The problem —
Give again the entries below exactly, beginning at the first line and ending at the line with "Definition App_GetPackagesTotalSize (a".

Exercise data —
(** [working_version_] is always [next_version_]. *)
Definition App_working_version (a : App) : AppVersion := next_version a.

Definition App_GetPackagesTotalSize (a : App) : Z :=
  fold_left (fun total p => u64 (total + expected_size p)) (packages (App_working_version a)) 0.

Definition App_GetTimeDifferenceMs (start_metric end_metric : TimeMetricType) (a : App) : Z :=
  let start_time_ms := time_metrics_ (metrics a) start_metric in
  let end_time_ms := time_metrics_ (metrics a) end_metric in
  if (start_time_ms =? 0) || (end_time_ms <? start_time_ms) then 0
  else s32 (end_time_ms - start_time_ms).

Definition App_GetDownloadTimeMs : App -> Z :=
  App_GetTimeDifferenceMs TIME_DOWNLOAD_START TIME_DOWNLOAD_COMPLETE.
Definition App_GetInstallTimeMs : App -> Z :=
  App_GetTimeDifferenceMs TIME_INSTALL_START TIME_INSTALL_COMPLETE.
Definition App_GetUpdateCheckTimeMs : App -> Z :=
  App_GetTimeDifferenceMs TIME_UPDATE_CHECK_START TIME_UPDATE_CHECK_COMPLETE.

Definition App_GetTimeSinceUpdateAvailable (a : App) : Z :=
  if (time_metrics_ (metrics a) TIME_UPDATE_AVAILABLE =? 0)
     || (time_metrics_ (metrics a) TIME_CANCELLED =? 0)
  then -1 else App_GetTimeDifferenceMs TIME_UPDATE_AVAILABLE TIME_CANCELLED a.

Definition App_GetTimeSinceDownloadStart (a : App) : Z :=
  if (time_metrics_ (metrics a) TIME_DOWNLOAD_START =? 0)
     || (time_metrics_ (metrics a) TIME_CANCELLED =? 0)
  then -1 else App_GetTimeDifferenceMs TIME_DOWNLOAD_START TIME_CANCELLED a.

Definition App_is_bundled : bool := 1 <? bc_number_of_apps ctx.

Definition App_GetInstallData (a : App) : CString :=
  if negb (IsEmpty (client_install_data_ (props a))) then client_install_data_ (props a)
  else server_install_data_ (props a).

(** ** Progress *)

Definition kCurrentStateProgressUnknown : Z := -1.

Record DownloadProgress := mkDownloadProgress {
  dp_bytes_downloaded : Z;
  dp_bytes_total : Z;
  dp_time_remaining_ms : Z;
  dp_next_retry_time : Z
}.

(** One iteration of the loop of [GetDownloadProgress]. *)
Definition add_package_progress (d : DownloadProgress) (p : Package) : DownloadProgress :=
  let package_bytes := u64 (bytes_downloaded p) in
  let package_size := expected_size p in
  let remaining := Package_GetEstimatedRemainingDownloadTimeMs p in
  let retry := next_download_retry_time p in
  mkDownloadProgress (u64 (dp_bytes_downloaded d + package_bytes))
    (u64 (dp_bytes_total d + package_size))
    (if dp_time_remaining_ms d <? remaining then remaining else dp_time_remaining_ms d)
    (if (package_bytes <? package_size) && negb (retry =? 0)
        && ((dp_next_retry_time d =? 0) || (retry <? dp_next_retry_time d))
     then retry else dp_next_retry_time d).

Definition App_GetDownloadProgress : AppM DownloadProgress :=
  a ← get_app;
  let d := fold_left add_package_progress (packages (App_working_version a))
             (mkDownloadProgress 0 0 kCurrentStateProgressUnknown 0) in
  modify_app (fun a => set_metrics (with_previous_total (dp_bytes_total d) (metrics a)) a);;
  mret d.

(** The percentage, or unknown when the registry value cannot be read. *)
Definition App_GetInstallProgress (a : App) (tick : nat) : Z :=
  match InstallerProgress (app_guid a) tick with
  | inl _ => kCurrentStateProgressUnknown
  | inr percent => Z.min 100 percent
  end.

Record CurrentAppState := mkCurrentAppState {
  cas_state : CurrentState;
  cas_version : CString;
  cas_bytes_downloaded : Z;
  cas_total_bytes_to_download : Z;
  cas_download_time_remaining_ms : Z;
  cas_next_download_retry_time : Z;
  cas_install_progress_percentage : Z;
  cas_install_time_remaining_ms : Z;
  cas_completion : Completion
}.

Definition App_get_currentState : AppM CurrentAppState :=
  a ← get_app;
  let unknown := kCurrentStateProgressUnknown in
  let finish dl percent ms :=
    call (Call_WriteStateValue (app_guid a) (App_state a));;
    a' ← get_app;
    mret (mkCurrentAppState (App_state a') (version (next_version a'))
      (dp_bytes_downloaded dl) (dp_bytes_total dl) (dp_time_remaining_ms dl)
      (dp_next_retry_time dl) percent ms (completion a')) in
  let none := mkDownloadProgress 0 0 unknown 0 in
  match App_state a with
  | STATE_WAITING_TO_DOWNLOAD | STATE_RETRYING_DOWNLOAD | STATE_DOWNLOADING
  | STATE_DOWNLOAD_COMPLETE | STATE_EXTRACTING | STATE_APPLYING_DIFFERENTIAL_PATCH
  | STATE_READY_TO_INSTALL =>
      dl ← App_GetDownloadProgress;
      call (Call_WriteDownloadProgress (app_guid a) (dp_bytes_downloaded dl) (dp_bytes_total dl)
              (dp_time_remaining_ms dl));;
      finish dl unknown unknown
  | STATE_INSTALLING =>
      s ← get;
      let percent := App_GetInstallProgress a (w_tick (st_world s)) in
      call (Call_WriteInstallProgress (app_guid a) percent unknown);;
      finish none percent unknown
  | STATE_INSTALL_COMPLETE =>
      call (Call_WriteInstallProgress (app_guid a) 100 0);;
      finish none 100 0
  | _ => finish none unknown unknown
  end.

(** ** The properties a client sets *)

Definition BROWSER_UNKNOWN : Z := 0.
Definition BROWSER_MAX : Z := 5.

Definition App_put_isEulaAccepted (is_eula_accepted : bool) : AppM HRESULT :=
  modify_app (fun a =>
    set_props (with_is_eula_accepted (if is_eula_accepted then TRISTATE_TRUE else TRISTATE_FALSE) (props a)) a);;
  mret S_OK.

Definition App_put_browserType (browser_type : Z) : AppM HRESULT :=
  if BROWSER_MAX <=? browser_type then mret E_INVALIDARG
  else modify_app (fun a => set_props (with_browser_type browser_type (props a)) a);; mret S_OK.

Definition App_put_usageStatsEnable (usage_stats_enable : Z) : AppM HRESULT :=
  if 2 <? usage_stats_enable then mret E_INVALIDARG
  else
    modify_app (fun a => set_props (with_usage_stats_enable
      (if usage_stats_enable =? 0 then TRISTATE_FALSE
       else if usage_stats_enable =? 1 then TRISTATE_TRUE else TRISTATE_NONE) (props a)) a);;
    mret S_OK.

Definition App_put_ttToken (tt_token : CString) : AppM HRESULT :=
  modify_app (fun a => set_props (with_tt_token tt_token (props a)) a);; mret S_OK.

Definition App_set_cohort (c : CString * CString * CString) : AppM unit :=
  modify_app (fun a => set_props (with_cohort c (props a)) a).

Definition App_set_server_install_data (data : CString) : AppM unit :=
  modify_app (fun a => set_props (with_server_install_data data (props a)) a).

Definition App_set_day_of_last_response (day_num : Z) : AppM unit :=
  modify_app (fun a => set_props (with_day_of_last_response day_num (props a)) a).

Definition App_put_clientInstallData (data : CString) : AppM HRESULT :=
  modify_app (fun a => set_props (with_client_install_data data (props a)) a);; mret S_OK.

Definition App_put_serverInstallDataIndex (index : CString) : AppM HRESULT :=
  modify_app (fun a => set_props (with_server_install_data_index index (props a)) a);; mret S_OK.

Definition App_put_untrustedData (data : CString) : AppM HRESULT :=
  modify_app (fun a => set_props (with_untrusted_data data (props a)) a);; mret S_OK.

Definition App_put_language (x : CString) : AppM HRESULT :=
  modify_app (fun a => set_props (with_language x (props a)) a);; mret S_OK.

Definition App_put_displayName (x : CString) : AppM HRESULT :=
  modify_app (fun a => set_props (with_display_name x (props a)) a);; mret S_OK.

Definition App_put_ap (x : CString) : AppM HRESULT :=
  modify_app (fun a => set_props (with_ap x (props a)) a);; mret S_OK.

Definition App_put_pv (x : CString) : AppM HRESULT :=
  modify_app (fun a => set_props (with_pv x (props a)) a);; mret S_OK.

Definition App_put_brandCode (x : CString) : AppM HRESULT :=
  modify_app (fun a => set_props (with_brand_code x (props a)) a);; mret S_OK.

Definition App_put_clientId (x : CString) : AppM HRESULT :=
  modify_app (fun a => set_props (with_client_id x (props a)) a);; mret S_OK.

Definition App_put_referralId (x : CString) : AppM HRESULT :=
  modify_app (fun a => set_props (with_referral_id x (props a)) a);; mret S_OK.

End App.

Solution for this task —
(** [working_version_] is always [next_version_]. *)
Definition App_working_version (a : App) : AppVersion := next_version a.

Definition App_GetPackagesTotalSize (a : App) : Z :=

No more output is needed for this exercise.